- [ASSIGNED TASK]
Output only the stretch of the listing that starts at the line containing "(* ===== verification/ProcessProofs.v" and ends at the line containing "(** The bytes of the header one at a time. *)", reproduced exactly with both ends.

- [SOURCE MATERIAL]

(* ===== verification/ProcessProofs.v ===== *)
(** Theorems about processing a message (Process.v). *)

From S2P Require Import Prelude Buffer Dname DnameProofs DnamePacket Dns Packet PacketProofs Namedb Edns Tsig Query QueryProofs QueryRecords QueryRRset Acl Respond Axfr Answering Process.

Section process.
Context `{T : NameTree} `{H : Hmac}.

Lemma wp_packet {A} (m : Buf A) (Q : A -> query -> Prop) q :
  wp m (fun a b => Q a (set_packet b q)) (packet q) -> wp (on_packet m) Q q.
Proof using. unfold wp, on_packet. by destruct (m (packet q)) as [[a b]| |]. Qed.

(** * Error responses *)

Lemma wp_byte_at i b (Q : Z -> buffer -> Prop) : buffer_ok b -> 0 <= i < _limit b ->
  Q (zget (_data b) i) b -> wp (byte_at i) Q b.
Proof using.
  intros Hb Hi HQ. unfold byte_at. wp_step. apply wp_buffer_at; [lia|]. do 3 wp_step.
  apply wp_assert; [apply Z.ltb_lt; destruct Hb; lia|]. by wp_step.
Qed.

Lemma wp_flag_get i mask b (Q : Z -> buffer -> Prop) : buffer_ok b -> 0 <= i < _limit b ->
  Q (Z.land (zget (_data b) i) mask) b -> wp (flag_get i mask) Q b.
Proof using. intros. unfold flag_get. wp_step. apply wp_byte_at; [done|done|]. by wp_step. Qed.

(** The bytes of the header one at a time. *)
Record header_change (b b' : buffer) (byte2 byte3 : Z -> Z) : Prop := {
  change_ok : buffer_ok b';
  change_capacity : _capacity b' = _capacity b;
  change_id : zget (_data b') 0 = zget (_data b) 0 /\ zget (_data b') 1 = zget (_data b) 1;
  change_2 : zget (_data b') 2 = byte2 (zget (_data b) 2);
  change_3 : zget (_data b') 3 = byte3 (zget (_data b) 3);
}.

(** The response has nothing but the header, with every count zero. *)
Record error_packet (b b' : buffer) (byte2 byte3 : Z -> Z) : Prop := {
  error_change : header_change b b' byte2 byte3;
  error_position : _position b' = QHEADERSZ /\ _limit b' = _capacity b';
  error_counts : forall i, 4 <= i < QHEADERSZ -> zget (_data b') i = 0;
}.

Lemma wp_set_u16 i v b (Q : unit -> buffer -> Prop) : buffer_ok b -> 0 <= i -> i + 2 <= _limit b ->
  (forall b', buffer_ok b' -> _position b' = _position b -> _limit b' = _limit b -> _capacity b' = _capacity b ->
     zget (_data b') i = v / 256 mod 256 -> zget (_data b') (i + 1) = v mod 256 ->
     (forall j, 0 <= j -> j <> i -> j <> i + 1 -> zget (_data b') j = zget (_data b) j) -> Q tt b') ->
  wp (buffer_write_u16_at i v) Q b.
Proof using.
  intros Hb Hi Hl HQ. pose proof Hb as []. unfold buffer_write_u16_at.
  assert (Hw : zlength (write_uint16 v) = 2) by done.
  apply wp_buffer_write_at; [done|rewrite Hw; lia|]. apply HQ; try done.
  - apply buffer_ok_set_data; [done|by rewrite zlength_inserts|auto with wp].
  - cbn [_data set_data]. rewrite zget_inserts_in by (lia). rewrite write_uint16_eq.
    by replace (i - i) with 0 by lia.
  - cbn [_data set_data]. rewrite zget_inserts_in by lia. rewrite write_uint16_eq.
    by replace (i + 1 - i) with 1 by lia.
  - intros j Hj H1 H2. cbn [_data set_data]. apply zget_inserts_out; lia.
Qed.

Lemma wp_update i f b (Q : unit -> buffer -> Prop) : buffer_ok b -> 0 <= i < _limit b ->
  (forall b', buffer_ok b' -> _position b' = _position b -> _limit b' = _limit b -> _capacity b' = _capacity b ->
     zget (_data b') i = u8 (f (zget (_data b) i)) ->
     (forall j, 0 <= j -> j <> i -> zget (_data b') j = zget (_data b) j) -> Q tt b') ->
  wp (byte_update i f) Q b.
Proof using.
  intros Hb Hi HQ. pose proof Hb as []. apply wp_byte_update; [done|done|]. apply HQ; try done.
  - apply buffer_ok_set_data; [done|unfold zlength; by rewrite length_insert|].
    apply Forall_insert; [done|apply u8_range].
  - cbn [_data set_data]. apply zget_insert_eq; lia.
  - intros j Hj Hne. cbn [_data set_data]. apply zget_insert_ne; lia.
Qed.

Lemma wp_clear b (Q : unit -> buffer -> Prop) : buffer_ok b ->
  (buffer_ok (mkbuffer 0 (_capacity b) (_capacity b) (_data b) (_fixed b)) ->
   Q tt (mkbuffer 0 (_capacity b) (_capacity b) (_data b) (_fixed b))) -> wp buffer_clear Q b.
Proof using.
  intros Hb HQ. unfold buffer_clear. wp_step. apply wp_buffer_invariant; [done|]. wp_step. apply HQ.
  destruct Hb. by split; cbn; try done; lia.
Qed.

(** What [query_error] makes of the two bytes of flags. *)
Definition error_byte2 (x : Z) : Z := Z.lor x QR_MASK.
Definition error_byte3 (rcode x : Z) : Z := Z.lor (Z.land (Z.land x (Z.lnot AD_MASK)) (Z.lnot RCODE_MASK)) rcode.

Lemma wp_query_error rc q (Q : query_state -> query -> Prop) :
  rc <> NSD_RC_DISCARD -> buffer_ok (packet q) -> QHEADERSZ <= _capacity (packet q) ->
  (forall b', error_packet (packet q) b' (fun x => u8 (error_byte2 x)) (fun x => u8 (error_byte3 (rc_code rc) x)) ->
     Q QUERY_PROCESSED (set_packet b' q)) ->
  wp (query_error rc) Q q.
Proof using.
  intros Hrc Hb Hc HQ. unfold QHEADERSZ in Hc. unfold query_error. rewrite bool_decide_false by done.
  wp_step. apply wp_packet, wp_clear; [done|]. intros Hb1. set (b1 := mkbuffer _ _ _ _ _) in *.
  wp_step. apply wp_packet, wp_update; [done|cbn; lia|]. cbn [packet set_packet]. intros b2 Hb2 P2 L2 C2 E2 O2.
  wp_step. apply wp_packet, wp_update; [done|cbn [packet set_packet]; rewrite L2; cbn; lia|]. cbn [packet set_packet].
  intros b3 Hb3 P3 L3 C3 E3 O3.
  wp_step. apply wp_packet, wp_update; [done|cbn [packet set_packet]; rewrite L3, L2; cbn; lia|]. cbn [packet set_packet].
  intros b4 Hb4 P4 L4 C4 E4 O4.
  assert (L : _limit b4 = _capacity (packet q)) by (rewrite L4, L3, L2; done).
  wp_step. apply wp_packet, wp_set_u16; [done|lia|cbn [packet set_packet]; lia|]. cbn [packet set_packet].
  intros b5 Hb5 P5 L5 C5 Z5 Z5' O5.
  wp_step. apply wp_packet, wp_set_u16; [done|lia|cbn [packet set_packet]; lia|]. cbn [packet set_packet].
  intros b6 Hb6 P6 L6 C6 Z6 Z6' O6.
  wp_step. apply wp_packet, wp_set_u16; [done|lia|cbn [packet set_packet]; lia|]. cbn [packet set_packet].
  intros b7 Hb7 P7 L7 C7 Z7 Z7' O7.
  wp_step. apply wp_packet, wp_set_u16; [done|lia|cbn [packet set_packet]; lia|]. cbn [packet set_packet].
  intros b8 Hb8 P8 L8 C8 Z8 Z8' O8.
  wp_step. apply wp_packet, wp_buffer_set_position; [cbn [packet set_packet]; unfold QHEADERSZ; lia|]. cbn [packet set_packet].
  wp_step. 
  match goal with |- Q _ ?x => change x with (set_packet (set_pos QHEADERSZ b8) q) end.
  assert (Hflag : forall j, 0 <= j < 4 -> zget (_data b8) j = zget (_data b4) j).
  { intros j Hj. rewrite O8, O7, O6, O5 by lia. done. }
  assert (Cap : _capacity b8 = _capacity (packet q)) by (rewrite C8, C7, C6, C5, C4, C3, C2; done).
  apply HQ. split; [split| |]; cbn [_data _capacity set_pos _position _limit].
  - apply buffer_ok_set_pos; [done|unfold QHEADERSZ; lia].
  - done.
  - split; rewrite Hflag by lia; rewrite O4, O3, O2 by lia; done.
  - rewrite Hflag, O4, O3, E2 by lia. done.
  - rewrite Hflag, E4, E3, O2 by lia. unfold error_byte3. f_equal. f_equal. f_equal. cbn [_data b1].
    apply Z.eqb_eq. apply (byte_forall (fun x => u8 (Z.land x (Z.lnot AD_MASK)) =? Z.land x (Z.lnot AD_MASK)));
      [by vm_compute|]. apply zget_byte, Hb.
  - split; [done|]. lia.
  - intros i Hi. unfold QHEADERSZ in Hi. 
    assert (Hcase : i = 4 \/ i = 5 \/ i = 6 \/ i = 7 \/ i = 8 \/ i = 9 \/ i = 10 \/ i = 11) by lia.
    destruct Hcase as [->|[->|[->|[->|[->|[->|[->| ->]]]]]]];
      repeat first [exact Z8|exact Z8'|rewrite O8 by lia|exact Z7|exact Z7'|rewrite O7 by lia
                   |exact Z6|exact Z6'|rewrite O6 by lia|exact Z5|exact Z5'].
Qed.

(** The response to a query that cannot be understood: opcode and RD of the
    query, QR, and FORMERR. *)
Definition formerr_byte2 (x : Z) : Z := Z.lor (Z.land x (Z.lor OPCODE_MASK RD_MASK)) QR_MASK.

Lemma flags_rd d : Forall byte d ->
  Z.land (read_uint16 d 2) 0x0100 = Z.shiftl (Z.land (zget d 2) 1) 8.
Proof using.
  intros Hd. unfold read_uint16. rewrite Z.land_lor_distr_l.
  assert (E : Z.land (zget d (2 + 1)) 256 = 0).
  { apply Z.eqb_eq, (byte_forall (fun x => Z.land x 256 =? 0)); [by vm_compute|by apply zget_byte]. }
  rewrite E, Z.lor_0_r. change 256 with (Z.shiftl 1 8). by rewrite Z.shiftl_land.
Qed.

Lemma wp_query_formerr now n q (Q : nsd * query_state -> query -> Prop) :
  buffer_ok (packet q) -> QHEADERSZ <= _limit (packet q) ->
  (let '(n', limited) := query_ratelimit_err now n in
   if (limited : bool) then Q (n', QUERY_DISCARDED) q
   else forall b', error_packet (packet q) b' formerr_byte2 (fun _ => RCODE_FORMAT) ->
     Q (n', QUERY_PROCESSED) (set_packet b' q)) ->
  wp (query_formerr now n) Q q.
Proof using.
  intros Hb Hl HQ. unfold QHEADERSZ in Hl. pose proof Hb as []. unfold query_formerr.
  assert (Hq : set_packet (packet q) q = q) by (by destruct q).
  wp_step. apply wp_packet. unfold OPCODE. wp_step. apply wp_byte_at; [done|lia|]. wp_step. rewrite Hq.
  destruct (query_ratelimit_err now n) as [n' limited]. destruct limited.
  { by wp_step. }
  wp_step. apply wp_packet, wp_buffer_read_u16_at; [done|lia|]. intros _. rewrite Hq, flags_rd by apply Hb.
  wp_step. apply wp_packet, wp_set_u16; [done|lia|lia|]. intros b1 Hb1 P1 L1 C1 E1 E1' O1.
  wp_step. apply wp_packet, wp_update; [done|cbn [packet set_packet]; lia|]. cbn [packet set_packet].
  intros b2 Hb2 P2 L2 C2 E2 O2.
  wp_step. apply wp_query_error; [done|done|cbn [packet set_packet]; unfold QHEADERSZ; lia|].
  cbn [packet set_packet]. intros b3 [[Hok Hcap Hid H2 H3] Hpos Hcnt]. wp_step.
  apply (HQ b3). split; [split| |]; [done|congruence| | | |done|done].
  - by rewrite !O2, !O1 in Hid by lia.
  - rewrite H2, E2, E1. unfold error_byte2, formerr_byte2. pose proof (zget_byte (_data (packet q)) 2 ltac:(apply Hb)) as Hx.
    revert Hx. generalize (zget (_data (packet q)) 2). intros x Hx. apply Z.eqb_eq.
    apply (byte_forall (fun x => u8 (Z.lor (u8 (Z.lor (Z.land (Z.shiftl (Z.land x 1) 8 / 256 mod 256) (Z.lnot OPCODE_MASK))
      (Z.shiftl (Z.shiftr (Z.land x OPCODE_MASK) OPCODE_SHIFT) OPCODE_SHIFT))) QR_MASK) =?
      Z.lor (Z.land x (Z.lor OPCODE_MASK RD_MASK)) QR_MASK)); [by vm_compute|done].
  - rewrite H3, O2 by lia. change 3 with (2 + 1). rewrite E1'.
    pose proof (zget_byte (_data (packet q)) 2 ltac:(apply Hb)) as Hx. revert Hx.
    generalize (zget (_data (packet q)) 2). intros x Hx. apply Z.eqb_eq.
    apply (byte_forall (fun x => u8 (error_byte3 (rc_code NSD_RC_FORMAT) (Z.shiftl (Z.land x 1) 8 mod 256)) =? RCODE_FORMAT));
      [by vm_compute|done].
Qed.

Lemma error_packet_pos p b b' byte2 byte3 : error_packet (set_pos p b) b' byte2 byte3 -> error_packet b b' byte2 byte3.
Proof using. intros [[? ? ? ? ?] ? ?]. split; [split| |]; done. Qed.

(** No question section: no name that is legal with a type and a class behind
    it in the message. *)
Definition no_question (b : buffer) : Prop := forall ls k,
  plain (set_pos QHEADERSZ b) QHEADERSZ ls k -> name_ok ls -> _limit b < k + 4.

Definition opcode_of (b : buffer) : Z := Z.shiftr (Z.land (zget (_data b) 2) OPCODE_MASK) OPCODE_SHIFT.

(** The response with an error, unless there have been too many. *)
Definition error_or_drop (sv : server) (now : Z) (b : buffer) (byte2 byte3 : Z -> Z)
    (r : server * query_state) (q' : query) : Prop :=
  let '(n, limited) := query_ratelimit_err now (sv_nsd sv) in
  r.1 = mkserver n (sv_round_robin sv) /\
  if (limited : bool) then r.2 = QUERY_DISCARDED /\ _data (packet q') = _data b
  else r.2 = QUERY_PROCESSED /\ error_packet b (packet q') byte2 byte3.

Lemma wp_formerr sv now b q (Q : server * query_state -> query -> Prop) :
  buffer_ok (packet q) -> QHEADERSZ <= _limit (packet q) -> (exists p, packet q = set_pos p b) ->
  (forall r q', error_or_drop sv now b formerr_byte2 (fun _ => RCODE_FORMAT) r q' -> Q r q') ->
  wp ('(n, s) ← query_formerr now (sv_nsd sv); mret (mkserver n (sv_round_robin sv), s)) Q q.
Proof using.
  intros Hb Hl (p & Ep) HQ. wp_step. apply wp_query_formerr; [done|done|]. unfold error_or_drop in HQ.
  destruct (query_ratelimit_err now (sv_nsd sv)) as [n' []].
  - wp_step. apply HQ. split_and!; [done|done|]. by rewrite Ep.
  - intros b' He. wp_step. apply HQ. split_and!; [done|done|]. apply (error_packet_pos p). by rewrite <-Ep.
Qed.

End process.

* * *

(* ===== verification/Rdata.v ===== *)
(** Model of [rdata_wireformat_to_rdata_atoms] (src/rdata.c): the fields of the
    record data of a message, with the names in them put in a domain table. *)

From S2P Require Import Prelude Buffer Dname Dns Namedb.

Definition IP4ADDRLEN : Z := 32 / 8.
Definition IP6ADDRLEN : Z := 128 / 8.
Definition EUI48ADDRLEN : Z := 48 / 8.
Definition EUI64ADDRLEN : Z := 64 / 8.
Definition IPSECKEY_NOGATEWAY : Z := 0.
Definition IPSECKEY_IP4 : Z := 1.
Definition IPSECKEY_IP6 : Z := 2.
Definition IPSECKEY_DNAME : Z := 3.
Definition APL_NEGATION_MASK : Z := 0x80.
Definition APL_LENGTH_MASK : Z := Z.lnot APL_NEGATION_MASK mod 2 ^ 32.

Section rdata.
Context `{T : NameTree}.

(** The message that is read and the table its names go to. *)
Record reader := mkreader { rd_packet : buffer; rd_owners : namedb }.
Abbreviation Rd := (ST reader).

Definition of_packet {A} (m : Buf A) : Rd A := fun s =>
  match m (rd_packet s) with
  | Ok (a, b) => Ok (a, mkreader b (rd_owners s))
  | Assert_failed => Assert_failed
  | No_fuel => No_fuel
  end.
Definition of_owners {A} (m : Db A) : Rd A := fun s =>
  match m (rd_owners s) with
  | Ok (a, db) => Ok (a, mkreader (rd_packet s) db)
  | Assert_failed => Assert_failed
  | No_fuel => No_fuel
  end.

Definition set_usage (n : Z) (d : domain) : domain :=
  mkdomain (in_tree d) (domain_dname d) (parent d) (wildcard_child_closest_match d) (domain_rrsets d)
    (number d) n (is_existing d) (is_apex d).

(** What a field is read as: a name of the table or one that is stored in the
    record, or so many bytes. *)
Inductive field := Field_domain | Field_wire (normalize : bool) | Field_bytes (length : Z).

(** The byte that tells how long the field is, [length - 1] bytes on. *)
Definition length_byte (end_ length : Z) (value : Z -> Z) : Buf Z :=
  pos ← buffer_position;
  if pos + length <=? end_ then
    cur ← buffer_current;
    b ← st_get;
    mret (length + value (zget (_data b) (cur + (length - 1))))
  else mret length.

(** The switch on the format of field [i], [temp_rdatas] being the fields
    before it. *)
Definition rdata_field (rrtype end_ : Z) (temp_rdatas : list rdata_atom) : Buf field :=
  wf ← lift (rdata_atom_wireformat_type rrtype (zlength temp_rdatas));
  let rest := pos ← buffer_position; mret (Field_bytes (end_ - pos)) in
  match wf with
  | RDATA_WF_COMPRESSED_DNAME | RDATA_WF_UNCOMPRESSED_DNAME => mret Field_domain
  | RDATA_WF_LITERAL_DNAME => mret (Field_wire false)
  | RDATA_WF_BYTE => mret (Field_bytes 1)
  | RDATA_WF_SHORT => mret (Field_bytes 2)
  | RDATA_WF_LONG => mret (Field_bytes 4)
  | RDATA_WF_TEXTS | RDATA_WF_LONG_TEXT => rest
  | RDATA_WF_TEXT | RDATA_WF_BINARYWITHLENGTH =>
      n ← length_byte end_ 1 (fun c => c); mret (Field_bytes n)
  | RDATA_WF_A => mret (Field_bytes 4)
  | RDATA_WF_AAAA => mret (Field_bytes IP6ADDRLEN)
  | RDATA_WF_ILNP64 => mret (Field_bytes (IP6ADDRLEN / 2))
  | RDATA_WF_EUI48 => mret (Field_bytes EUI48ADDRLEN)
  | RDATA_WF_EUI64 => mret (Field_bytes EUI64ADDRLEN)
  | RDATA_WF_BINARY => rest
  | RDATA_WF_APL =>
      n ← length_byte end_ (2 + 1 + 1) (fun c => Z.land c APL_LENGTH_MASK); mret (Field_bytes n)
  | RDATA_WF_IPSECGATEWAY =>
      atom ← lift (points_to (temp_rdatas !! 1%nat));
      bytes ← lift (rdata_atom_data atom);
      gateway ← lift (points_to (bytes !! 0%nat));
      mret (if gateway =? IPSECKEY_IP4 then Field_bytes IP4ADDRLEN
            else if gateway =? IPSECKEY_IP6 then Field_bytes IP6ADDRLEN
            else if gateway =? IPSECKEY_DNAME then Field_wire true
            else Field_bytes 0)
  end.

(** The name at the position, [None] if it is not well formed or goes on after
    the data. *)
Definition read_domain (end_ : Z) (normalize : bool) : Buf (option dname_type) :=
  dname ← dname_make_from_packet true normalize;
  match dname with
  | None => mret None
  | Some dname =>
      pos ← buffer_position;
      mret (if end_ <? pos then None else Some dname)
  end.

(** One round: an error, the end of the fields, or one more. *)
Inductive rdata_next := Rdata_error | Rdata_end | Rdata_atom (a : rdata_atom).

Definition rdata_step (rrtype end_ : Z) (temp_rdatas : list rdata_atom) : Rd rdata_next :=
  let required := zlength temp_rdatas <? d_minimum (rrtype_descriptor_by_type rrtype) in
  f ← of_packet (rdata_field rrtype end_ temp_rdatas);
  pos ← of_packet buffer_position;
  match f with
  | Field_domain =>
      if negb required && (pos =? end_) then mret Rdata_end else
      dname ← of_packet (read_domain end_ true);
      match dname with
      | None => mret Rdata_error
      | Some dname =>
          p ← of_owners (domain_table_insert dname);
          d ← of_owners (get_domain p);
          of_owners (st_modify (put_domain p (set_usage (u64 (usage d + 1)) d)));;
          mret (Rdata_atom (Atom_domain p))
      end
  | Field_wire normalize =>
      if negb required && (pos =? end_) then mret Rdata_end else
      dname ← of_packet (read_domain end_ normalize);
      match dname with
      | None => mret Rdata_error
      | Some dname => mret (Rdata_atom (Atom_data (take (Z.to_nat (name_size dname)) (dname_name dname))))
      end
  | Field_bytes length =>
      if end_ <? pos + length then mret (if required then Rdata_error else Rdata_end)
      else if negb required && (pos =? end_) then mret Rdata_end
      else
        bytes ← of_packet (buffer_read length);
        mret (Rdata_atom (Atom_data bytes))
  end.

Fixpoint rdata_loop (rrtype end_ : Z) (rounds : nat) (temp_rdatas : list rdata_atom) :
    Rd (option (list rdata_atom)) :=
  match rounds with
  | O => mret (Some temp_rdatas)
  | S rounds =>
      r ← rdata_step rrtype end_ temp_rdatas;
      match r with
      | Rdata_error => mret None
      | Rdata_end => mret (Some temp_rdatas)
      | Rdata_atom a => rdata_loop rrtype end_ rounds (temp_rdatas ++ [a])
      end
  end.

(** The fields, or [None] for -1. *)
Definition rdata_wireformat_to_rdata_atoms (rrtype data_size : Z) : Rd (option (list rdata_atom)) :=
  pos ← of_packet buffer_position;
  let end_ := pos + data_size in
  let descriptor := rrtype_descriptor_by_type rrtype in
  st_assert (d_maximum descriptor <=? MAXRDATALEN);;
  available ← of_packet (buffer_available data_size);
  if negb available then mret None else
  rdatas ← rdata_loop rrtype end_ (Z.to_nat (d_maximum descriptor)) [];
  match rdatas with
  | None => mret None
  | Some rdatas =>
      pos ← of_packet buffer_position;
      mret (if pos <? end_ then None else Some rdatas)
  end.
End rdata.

- [TASK SOLUTION]
(* ===== verification/ProcessProofs.v ===== *)
(** Theorems about processing a message (Process.v). *)

From S2P Require Import Prelude Buffer Dname DnameProofs DnamePacket Dns Packet PacketProofs Namedb Edns Tsig Query QueryProofs QueryRecords QueryRRset Acl Respond Axfr Answering Process.

Section process.
Context `{T : NameTree} `{H : Hmac}.

Lemma wp_packet {A} (m : Buf A) (Q : A -> query -> Prop) q :
  wp m (fun a b => Q a (set_packet b q)) (packet q) -> wp (on_packet m) Q q.
Proof using. unfold wp, on_packet. by destruct (m (packet q)) as [[a b]| |]. Qed.

(** * Error responses *)

Lemma wp_byte_at i b (Q : Z -> buffer -> Prop) : buffer_ok b -> 0 <= i < _limit b ->
  Q (zget (_data b) i) b -> wp (byte_at i) Q b.
Proof using.
  intros Hb Hi HQ. unfold byte_at. wp_step. apply wp_buffer_at; [lia|]. do 3 wp_step.
  apply wp_assert; [apply Z.ltb_lt; destruct Hb; lia|]. by wp_step.
Qed.

Lemma wp_flag_get i mask b (Q : Z -> buffer -> Prop) : buffer_ok b -> 0 <= i < _limit b ->
  Q (Z.land (zget (_data b) i) mask) b -> wp (flag_get i mask) Q b.
Proof using. intros. unfold flag_get. wp_step. apply wp_byte_at; [done|done|]. by wp_step. Qed.

(** The bytes of the header one at a time. *)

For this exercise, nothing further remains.